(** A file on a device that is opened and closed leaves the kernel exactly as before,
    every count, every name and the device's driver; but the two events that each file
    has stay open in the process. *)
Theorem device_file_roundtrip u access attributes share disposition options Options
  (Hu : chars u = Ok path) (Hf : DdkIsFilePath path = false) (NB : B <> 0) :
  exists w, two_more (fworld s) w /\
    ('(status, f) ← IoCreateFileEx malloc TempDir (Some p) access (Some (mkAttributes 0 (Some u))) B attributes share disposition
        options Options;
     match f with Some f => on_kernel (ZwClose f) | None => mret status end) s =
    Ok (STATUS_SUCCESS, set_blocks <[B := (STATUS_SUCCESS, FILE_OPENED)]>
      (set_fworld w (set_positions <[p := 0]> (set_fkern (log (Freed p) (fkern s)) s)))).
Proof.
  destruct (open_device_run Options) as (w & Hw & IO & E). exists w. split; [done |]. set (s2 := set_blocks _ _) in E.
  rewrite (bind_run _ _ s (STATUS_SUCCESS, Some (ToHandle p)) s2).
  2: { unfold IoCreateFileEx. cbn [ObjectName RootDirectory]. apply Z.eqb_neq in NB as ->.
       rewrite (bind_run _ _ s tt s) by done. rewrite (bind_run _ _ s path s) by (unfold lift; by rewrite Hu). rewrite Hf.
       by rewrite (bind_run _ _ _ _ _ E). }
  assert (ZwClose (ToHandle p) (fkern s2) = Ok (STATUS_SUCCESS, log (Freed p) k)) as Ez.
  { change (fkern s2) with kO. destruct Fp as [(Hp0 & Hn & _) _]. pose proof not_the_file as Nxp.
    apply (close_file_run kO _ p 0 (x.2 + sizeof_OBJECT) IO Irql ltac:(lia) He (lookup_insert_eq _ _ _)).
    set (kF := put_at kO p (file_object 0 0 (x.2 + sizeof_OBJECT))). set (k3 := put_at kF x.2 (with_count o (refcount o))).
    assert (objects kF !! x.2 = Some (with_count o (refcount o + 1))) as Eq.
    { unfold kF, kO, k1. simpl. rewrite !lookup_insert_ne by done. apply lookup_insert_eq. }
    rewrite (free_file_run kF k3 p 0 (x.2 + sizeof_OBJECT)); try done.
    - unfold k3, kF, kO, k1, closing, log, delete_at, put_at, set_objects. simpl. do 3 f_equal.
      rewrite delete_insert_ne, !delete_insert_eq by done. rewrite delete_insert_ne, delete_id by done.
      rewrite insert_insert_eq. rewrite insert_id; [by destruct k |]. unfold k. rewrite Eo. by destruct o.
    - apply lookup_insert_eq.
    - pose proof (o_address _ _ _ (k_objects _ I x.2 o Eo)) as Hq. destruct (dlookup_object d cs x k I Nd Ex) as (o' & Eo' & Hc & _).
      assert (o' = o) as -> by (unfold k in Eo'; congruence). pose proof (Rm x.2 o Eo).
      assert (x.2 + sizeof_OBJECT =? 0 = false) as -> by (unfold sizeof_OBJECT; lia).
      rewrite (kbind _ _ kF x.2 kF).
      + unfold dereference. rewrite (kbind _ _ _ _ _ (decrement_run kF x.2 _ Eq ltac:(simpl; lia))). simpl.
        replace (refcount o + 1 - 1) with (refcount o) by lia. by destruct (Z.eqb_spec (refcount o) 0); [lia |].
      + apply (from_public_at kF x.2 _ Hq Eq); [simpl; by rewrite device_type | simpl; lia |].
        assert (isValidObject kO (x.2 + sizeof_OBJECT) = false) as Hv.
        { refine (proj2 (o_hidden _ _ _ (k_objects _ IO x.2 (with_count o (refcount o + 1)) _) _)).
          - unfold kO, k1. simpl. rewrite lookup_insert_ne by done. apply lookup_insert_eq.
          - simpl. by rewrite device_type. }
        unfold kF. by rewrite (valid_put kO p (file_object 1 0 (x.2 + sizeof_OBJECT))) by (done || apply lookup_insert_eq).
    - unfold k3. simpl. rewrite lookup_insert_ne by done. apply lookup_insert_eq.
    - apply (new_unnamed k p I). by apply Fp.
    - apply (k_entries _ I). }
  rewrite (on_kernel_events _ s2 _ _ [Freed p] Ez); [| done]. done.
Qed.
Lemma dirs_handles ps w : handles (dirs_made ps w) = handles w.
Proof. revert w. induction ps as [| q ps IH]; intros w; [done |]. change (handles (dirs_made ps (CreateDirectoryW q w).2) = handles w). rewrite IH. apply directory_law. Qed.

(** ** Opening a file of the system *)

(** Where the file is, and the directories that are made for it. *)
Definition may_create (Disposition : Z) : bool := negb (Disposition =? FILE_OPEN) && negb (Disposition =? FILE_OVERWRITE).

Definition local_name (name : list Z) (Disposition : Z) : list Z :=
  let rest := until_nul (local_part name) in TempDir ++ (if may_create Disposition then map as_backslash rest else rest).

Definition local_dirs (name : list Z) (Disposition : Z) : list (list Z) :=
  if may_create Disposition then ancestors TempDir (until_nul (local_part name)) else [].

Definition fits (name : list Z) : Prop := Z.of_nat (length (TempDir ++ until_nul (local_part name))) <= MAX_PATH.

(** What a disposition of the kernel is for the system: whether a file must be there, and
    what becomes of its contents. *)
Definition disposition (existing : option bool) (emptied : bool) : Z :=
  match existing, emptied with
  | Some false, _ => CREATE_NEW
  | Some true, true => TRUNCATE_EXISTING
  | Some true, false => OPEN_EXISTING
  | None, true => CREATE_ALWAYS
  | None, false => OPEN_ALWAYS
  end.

§ Aim of the task:
Would you please copy, word for word, everything above from the line containing "(Hu : chars" down to the line containing "Ok (STATUS_SUCCESS, set_blocks", those two lines included?

§ Output of the task:
  (Hu : chars u = Ok path) (Hf : DdkIsFilePath path = false) (NB : B <> 0) :
  exists w, two_more (fworld s) w /\
    ('(status, f) ← IoCreateFileEx malloc TempDir (Some p) access (Some (mkAttributes 0 (Some u))) B attributes share disposition
        options Options;
     match f with Some f => on_kernel (ZwClose f) | None => mret status end) s =
    Ok (STATUS_SUCCESS, set_blocks <[B := (STATUS_SUCCESS, FILE_OPENED)]>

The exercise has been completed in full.